Step 3: Update the platform yellow block
As mentioned above, when configuring the rfdc
the yellow block reports the
required AXI4-Stream sample clock. This corresponds to the User IP Clk Rate
of
the platform block. In this step that field for the platform yellow block would
be updated to match what the rfdc
reports, along with the RFPLL PL Clk
frequency that will be generating the clock used for the user design.
It is possible that for this tutorial nothing is needed to be done here, but it is a reminder that in general this will need to be done.

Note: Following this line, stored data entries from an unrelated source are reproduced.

Lemma email_pattern_parts (str : string) :
  Front.isValidEmail str = true
  <-> exists a b c,
        str = a ++ "@" ++ b ++ "." ++ c
        /\ name_part a /\ name_part b /\ name_part c.
Proof.
  unfold Front.isValidEmail. rewrite regex_test_matches. unfold Front.email_pattern. split.
  - intros (a & s1 & -> & Ha%matches_plus_class
            & (at_ & s2 & -> & Hat%matches_char
               & (b & s3 & -> & Hb%matches_plus_class
                  & (dot & c & -> & Hdot%matches_char
                     & Hc%matches_plus_class)%matches_cat_inv)%matches_cat_inv
              )%matches_cat_inv)%matches_cat_inv.
    subst. by exists a, b, c.
  - intros (a & b & c & -> & Ha & Hb & Hc).
    apply matches_cat; [by apply matches_plus_class|].
    apply matches_cat; [by apply matches_char|].
    apply matches_cat; [by apply matches_plus_class|].
    apply matches_cat; [by apply matches_char | by apply matches_plus_class].
Qed.


Lemma occurrences_append c (s1 s2 : string) :
  occurrences c (s1 ++ s2) = occurrences c s1 + occurrences c s2.
Proof.
  induction s1 as [|c1 s1 IH]; [done|]. rewrite append_cons. simpl. rewrite IH. lia.
Qed.


Lemma name_part_facts s :
  name_part s ->
  occurrences "@" s = 0
  /\ forallb (fun c => negb (is_white_space c)) (String.list_ascii_of_string s) = true
  /\ 1 <= String.length s.
Proof.
  intros [Hne Hall]. split_and!.
  - clear Hne. induction s as [|c s IH]; [done|]. simpl in *.
    apply andb_true_iff in Hall as [Hc Hs]. unfold Front.name_char in Hc.
    apply andb_true_iff in Hc as [_ Hat]. apply negb_true_iff in Hat.
    rewrite Hat. by rewrite IH.
  - clear Hne. induction s as [|c s IH]; [done|]. simpl in *.
    apply andb_true_iff in Hall as [Hc Hs]. unfold Front.name_char in Hc.
    apply andb_true_iff in Hc as [Hws _]. rewrite Hws. by apply IH.
  - destruct s; [done | simpl; lia].
Qed.



(** ** Trimming *)

Lemma trimStart_blank_append ws s : blank ws -> Front.trimStart (ws ++ s) = Front.trimStart s.
Proof.
  unfold blank. induction ws as [|c ws IH]; [done|]. simpl.
  intros [Hc Hws]%andb_true_iff. rewrite ?append_cons. simpl. rewrite Hc. by apply IH.
Qed.

Lemma trimStart_split s : exists ws, blank ws /\ s = ws ++ Front.trimStart s.
Proof.
  induction s as [|c s (ws & Hws & Hs)]; [by exists ""|]. simpl.
  destruct (is_white_space c) eqn:Hc.
  - exists (String c ws). split.
    + unfold blank in *. simpl. by rewrite Hc.
    + rewrite ?append_cons. by rewrite <- Hs.
  - by exists "".
Qed.

Lemma trimEnd_blank ws : blank ws -> Front.trimEnd ws = "".
Proof.
  unfold blank. induction ws as [|c ws IH]; [done|]. simpl.
  intros [Hc Hws]%andb_true_iff. by rewrite (IH Hws), Hc.
Qed.

Lemma trimEnd_append_blank s ws : blank ws -> Front.trimEnd (s ++ ws) = Front.trimEnd s.
Proof.
  intros Hws. induction s as [|c s IH].
  - rewrite ?append_nil_l. by apply trimEnd_blank.
  - rewrite ?append_cons. simpl. by rewrite IH.
Qed.

Lemma trimEnd_split s : exists ws, blank ws /\ s = Front.trimEnd s ++ ws.
Proof.
  induction s as [|c s (ws & Hws & Hs)]; [by exists ""|]. simpl.
  destruct (Front.trimEnd s) as [|c' rest] eqn:Hend.
  - destruct (is_white_space c) eqn:Hc.
    + exists (String c ws). split.
      * unfold blank in *. simpl. by rewrite Hc.
      * rewrite ?append_nil_l in *. by rewrite <- Hs.
    + exists ws. split; [done|]. rewrite ?append_cons, ?append_nil_l in *. by rewrite <- Hs.
  - exists ws. split; [done|]. rewrite ?append_cons in *. by rewrite <- Hs.
Qed.

Lemma trim_bare s :
  s <> "" ->
  forallb (fun c => negb (is_white_space c)) (String.list_ascii_of_string s) = true ->
  Front.trimStart s = s /\ Front.trimEnd s = s.
Proof.
  intros Hne Hall. split.
  - destruct s as [|c s]; [done|]. simpl in *.
    apply andb_true_iff in Hall as [Hc _]. apply negb_true_iff in Hc. by rewrite Hc.
  - clear Hne. induction s as [|c s IH]; [done|]. simpl in *.
    apply andb_true_iff in Hall as [Hc Hs]. apply negb_true_iff in Hc.
    rewrite (IH Hs). destruct s; [by rewrite Hc | done].
Qed.

Lemma valid_is_bare s :
  Front.isValidEmail s = true ->
  s <> ""
  /\ forallb (fun c => negb (is_white_space c)) (String.list_ascii_of_string s) = true.
Proof.
  intros (a & b & c & -> & Ha & Hb & Hc)%email_pattern_parts.
  split; [destruct Ha as [Ha _]; by destruct a|].
  apply name_part_facts in Ha as (_ & Ha & _).
  apply name_part_facts in Hb as (_ & Hb & _).
  apply name_part_facts in Hc as (_ & Hc & _).
  rewrite !list_of_append, !forallb_app, Ha, Hb, Hc. reflexivity.
Qed.

Lemma cleanEmail_padded email clean :
  Front.cleanEmail email = Some clean
  <-> exists before after,
        blank before /\ blank after
        /\ email = before ++ clean ++ after
        /\ Front.isValidEmail clean = true.
Proof.
  unfold Front.cleanEmail. split.
  - destruct (negb (truthy (Some (Front.trim email)))) eqn:Ht; simpl; [discriminate|].
    destruct (Front.isValidEmail (Front.trim email)) eqn:Hv; simpl; [|discriminate].
    intros [= <-].
    destruct (trimStart_split email) as (before & Hb & Heq).
    destruct (trimEnd_split (Front.trimStart email)) as (after & Ha & Heq').
    exists before, after. split_and!; try done.
    rewrite Heq at 1. by rewrite Heq' at 1.
  - intros (before & after & Hb & Ha & -> & Hv).
    destruct (valid_is_bare clean Hv) as [Hne Hbare].
    destruct (trim_bare clean Hne Hbare) as [Hs He].
    assert (Htrim : Front.trim (before ++ clean ++ after) = clean).
    { unfold Front.trim. rewrite (trimStart_blank_append _ _ Hb).
      destruct clean as [|c clean]; [done|].
      rewrite ?append_cons in *. simpl in Hs |- *.
      destruct (is_white_space c) eqn:Hc.
      - simpl in Hbare. by rewrite Hc in Hbare.
      - rewrite <- append_cons. rewrite (trimEnd_append_blank _ _ Ha). exact He. }
    rewrite Htrim, Hv. simpl.
    destruct (String.eqb_spec clean ""); [done|]. reflexivity.
Qed.


(** ** The handlers against the server *)

Lemma blank_has_no_at ws : blank ws -> occurrences "@" ws = 0.
Proof.
  unfold blank. induction ws as [|c ws IH]; [done|]. simpl.
  intros [Hc Hws]%andb_true_iff. rewrite (IH Hws).
  destruct (Ascii.eqb_spec c "@") as [->|_]; [discriminate Hc | done].
Qed.

Lemma cleanEmail_one_at email clean :
  Front.cleanEmail email = Some clean -> occurrences "@" email = 1.
Proof.
  intros (before & after & Hb & Ha & -> & Hv)%cleanEmail_padded.
  rewrite !occurrences_append, (blank_has_no_at _ Hb), (blank_has_no_at _ Ha).
  apply email_pattern_parts in Hv as (a & b & c & -> & Hpa & Hpb & Hpc).
  apply name_part_facts in Hpa as (Ha0 & _). apply name_part_facts in Hpb as (Hb0 & _).
  apply name_part_facts in Hpc as (Hc0 & _).
  rewrite !occurrences_append, Ha0, Hb0, Hc0. reflexivity.
Qed.

(** X13: when the entered email does not hold exactly one "@",
    [registerWebAuthn] and [loginWebAuthn] set the one status "Por favor
    ingresa un email válido" and return: no request is sent, no prompt is
    opened and the server's store is untouched, whatever the server is. *)
Theorem email_without_one_at_sends_nothing w email n users :
  occurrences "@" email <> 1 ->
  perform w (Front.registerWebAuthn email) n users
  = (users, ["❌ Por favor ingresa un email válido"])
  /\ perform w (Front.loginWebAuthn email) n users
     = (users, ["❌ Por favor ingresa un email válido"]).
Proof.
  intros Hat. unfold Front.registerWebAuthn, Front.loginWebAuthn.
  destruct (Front.cleanEmail email) as [clean|] eqn:Hguard; [|done].
  by apply cleanEmail_one_at in Hguard.
Qed.

(** X13 at work: an email with two "@". *)
Lemma email_without_one_at_sends_nothing_witness :
  perform (world Lat.routes (fun _ => checking_library "u" "c") 0) (Front.registerWebAuthn "a@b@c.d")
    0 (alice_with 0 "c")
  = (alice_with 0 "c", ["❌ Por favor ingresa un email válido"])
  /\ perform (world Lat.routes (fun _ => checking_library "u" "c") 0) (Front.loginWebAuthn "a@b@c.d")
       0 (alice_with 0 "c")
     = (alice_with 0 "c", ["❌ Por favor ingresa un email válido"]).
Proof. apply email_without_one_at_sends_nothing. discriminate. Defined.

Lemma http_error_truthy response :
  or_else (Some (Front.http_error response)) "Desconocido" = Front.http_error response.
Proof. reflexivity. Qed.

(** X14: against the current [backend/server.js], whose table has no
    route for [/generate-authentication-options], [loginWebAuthn] can only
    fail: for every entered email, store and library it either stops at the
    email guard or shows the error built from the framework's answer to the
    unknown route.  The authenticator is never prompted, no welcome is ever
    shown and the store is left as it was. *)
Theorem login_fails_against_current_file w email n users :
  w_routes w = ServerJs.routes ->
  fr_ok (w_unrouted w) = false ->
  exists shown,
    perform w (Front.loginWebAuthn email) n users = (users, shown)
    /\ (shown = ["❌ Por favor ingresa un email válido"]
        \/ shown = [ "1️⃣ Generando desafío de autenticación...";
                     "🚨 ERROR: " ++ Front.http_error (w_unrouted w) ]).
Proof.
  intros Hroutes Hnot_ok. unfold Front.loginWebAuthn.
  destruct (Front.cleanEmail email) as [clean|]; [|eexists; split; [reflexivity | by left]].
  eexists. split; [|by right].
  cbn [perform]. rewrite Hroutes.
  change (serve ServerJs.routes (w_library w n) users POST "/generate-authentication-options"
            {| email := Some clean; response := None |}) with Unrouted.
  cbn [http_response]. rewrite Hnot_ok. cbn [negb]. unfold Front.caught.
  cbn [perform]. by rewrite http_error_truthy.
Qed.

Step 4: Place and configure the Snapshot blocks
Next we want to be able to capture the data the ADCs are producing. The green
bitfield_snapshot
block from the CASPER DSP Blockset library can be used to do
this. Add a bitfield_snapshot
block to the design, found in CASPER DSP
Blockset->Scopes->bitfield_snapshot
.
Configure the snapshot block as follows:
Now we hook up the bitfield_snapshot
block to our rfdc
block. In its current
configuration, the snapshot block takes two data inputs, a write enable, and a
trigger. For both quad- and dual-tile platforms, wire the first two data
output streams from the rfdc
to the two in_*
ports of the snapshot block.
For the quad-tile platforms this is m00_axis_tdata
and m10_axis_tdata
. The
first digit in the signal name corresponds to the tile index, 0
for the first,
1
for the second, etc. The second digit in the signal name corresponds to the adc
index, in this case 0
is the first ADC input on each tile. In both Real
and
I/Q
digital output modes quad-tile platforms output all data bits on the same
bus. So in this example, with 4
samples per clock this results in 2
complex
samples ordered {I1, Q1, I0, Q0}
. Where in each ADC word, the most recent
sample is at the MSB of the word. With the snapshot block configured to capture
2^14
128-bit
words this is a total of 2^15
complex samples on both ports.
For dual-tile platforms in I/Q
digital output modes, the inphase and
quadarature data are produced from different ports. In this mode the first digit
of the signal name corresponds ot the tile index just as in the quad-tile. But
the second digit is 0
for inphase and 1
for quadrature data. In this example
then, with 4
sample per clock this is 4
complex samples with the two complex
components coming from different ports, m00_axis_tdata
for inphase data ordered
{I3, I2, I1, I0}
and m01_axis_tdata
with quadrature data ordered
{Q3, Q2, Q1, Q0}
. When configured in Real
digital output mode the second
digit is 0
for the first ADC and 2
for the second. With the snapshot block
configured to capture 2^14
128-bit
words this is a total of 2^16
complex
samples for the one port.
Next, we’re just going to leave write enable high, so add a blue Xilinx
constant block (Xilinx Blockset->Basic Elements->Constant
), connect it to the
snapshot we
port, and configure it as follows:
A blue Xilinx block is used here instead of a white simulink block because we
want the constant 1
to exist in the synthesized hardware design.
Lastly, we want to be able to trigger the snapshot block on command in software.
To do this, we will use a yellow software_register
and a green edge_detect
block (CASPER DSP Blockset->Misc->edge_detect
).
Set the I/O
direction of the software register to From Software
, change the
Bitfield names
to [start]
, set Bitfield widths
to 1
and Bitfield types
to 2
. Connect this blocks output to the input of the edge detect block. Rename
the register to snapshot_ctrl
. This is the name for the register that is
visible in software. Remember this name for later should you name it differently.
Connect the output of the edge detect block to the trigger port on the snapshot
block. Now when we write a 1
to the software register, it will be converted
into a pulse to trigger the snapshot block.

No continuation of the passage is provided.